What you need to produce from the material below is an exact transcription of the lines from the one with "(Samples.shop_profile [Samples.checkout_capability]));" through the one with "(** Number of", both included, and no other line.

##############################

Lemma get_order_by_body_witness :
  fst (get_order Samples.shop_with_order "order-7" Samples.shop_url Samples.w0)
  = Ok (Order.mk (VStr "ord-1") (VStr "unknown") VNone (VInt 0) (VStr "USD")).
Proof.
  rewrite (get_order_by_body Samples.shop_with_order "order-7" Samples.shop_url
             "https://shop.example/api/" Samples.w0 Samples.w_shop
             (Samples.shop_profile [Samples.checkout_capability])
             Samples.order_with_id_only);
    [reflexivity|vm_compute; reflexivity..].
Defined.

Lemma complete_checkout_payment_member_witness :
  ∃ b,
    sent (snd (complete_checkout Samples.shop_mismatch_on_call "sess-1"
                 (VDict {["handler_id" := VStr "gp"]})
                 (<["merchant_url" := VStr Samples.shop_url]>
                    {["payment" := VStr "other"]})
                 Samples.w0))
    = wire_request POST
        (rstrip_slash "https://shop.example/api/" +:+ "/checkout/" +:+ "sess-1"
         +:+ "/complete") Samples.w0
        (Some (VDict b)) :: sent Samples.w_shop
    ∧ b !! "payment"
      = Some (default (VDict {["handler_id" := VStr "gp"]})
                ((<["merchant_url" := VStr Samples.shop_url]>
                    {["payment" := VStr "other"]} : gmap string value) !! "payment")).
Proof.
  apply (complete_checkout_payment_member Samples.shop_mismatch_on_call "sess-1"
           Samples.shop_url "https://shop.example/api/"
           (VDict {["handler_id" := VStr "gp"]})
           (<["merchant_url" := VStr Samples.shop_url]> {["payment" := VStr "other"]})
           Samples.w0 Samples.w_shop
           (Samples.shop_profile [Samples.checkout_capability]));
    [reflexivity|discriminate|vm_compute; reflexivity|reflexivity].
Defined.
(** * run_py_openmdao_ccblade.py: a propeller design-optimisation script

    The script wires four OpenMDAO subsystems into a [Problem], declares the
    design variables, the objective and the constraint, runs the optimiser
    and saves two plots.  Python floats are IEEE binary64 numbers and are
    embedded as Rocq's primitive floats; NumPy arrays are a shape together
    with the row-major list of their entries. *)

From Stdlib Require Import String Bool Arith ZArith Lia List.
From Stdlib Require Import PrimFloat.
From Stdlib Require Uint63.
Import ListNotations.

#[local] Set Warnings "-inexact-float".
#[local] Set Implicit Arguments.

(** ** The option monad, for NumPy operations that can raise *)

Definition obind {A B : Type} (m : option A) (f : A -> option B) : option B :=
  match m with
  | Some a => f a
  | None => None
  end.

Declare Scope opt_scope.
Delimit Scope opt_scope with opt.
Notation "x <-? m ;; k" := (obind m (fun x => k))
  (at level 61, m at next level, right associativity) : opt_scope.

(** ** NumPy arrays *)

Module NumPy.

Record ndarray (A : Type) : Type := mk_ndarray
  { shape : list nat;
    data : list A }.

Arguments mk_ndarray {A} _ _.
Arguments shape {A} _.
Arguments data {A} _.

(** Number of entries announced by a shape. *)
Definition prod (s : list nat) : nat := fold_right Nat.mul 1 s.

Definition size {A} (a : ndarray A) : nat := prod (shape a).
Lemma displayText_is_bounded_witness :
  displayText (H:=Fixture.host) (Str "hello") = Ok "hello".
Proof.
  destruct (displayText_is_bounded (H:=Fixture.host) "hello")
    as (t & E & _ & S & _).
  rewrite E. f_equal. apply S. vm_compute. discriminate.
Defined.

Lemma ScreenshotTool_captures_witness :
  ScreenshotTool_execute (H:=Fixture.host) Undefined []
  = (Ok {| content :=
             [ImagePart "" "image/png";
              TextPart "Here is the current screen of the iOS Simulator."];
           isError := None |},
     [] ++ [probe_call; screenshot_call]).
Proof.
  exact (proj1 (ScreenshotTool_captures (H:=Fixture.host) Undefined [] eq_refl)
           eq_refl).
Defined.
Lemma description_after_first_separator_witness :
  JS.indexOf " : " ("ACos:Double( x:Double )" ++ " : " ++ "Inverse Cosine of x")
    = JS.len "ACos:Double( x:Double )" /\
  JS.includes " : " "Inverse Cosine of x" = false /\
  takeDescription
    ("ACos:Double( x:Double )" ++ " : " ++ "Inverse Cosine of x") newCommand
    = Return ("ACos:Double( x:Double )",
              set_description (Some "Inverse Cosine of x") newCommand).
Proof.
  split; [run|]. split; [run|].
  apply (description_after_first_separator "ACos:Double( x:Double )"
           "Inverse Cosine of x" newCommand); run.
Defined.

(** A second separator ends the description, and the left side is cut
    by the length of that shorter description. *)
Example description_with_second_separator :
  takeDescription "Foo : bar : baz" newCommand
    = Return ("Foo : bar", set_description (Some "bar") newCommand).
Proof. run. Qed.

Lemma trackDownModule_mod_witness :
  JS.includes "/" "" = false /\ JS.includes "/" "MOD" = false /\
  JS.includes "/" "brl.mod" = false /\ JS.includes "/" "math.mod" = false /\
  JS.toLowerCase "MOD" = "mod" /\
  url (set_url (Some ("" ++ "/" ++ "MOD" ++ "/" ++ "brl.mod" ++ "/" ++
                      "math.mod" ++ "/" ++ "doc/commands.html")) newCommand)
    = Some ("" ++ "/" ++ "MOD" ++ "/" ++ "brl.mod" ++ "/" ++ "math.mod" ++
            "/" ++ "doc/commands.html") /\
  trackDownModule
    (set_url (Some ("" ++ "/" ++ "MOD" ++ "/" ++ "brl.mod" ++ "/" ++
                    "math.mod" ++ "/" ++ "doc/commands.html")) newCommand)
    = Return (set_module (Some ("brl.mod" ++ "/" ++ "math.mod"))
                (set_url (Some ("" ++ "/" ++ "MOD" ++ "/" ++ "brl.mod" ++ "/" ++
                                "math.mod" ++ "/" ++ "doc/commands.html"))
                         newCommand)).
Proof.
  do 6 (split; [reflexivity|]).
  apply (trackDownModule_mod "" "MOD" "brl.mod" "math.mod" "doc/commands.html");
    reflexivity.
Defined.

##############################

Worked solution:
           (Samples.shop_profile [Samples.checkout_capability]));
    [reflexivity|discriminate|vm_compute; reflexivity|reflexivity].
Defined.
(** * run_py_openmdao_ccblade.py: a propeller design-optimisation script

    The script wires four OpenMDAO subsystems into a [Problem], declares the
    design variables, the objective and the constraint, runs the optimiser
    and saves two plots.  Python floats are IEEE binary64 numbers and are
    embedded as Rocq's primitive floats; NumPy arrays are a shape together
    with the row-major list of their entries. *)

From Stdlib Require Import String Bool Arith ZArith Lia List.
From Stdlib Require Import PrimFloat.
From Stdlib Require Uint63.
Import ListNotations.

#[local] Set Warnings "-inexact-float".
#[local] Set Implicit Arguments.

(** ** The option monad, for NumPy operations that can raise *)

Definition obind {A B : Type} (m : option A) (f : A -> option B) : option B :=
  match m with
  | Some a => f a
  | None => None
  end.

Declare Scope opt_scope.
Delimit Scope opt_scope with opt.
Notation "x <-? m ;; k" := (obind m (fun x => k))
  (at level 61, m at next level, right associativity) : opt_scope.

(** ** NumPy arrays *)

Module NumPy.

Record ndarray (A : Type) : Type := mk_ndarray
  { shape : list nat;
    data : list A }.

Arguments mk_ndarray {A} _ _.
Arguments shape {A} _.
Arguments data {A} _.

(** Number of entries announced by a shape. *)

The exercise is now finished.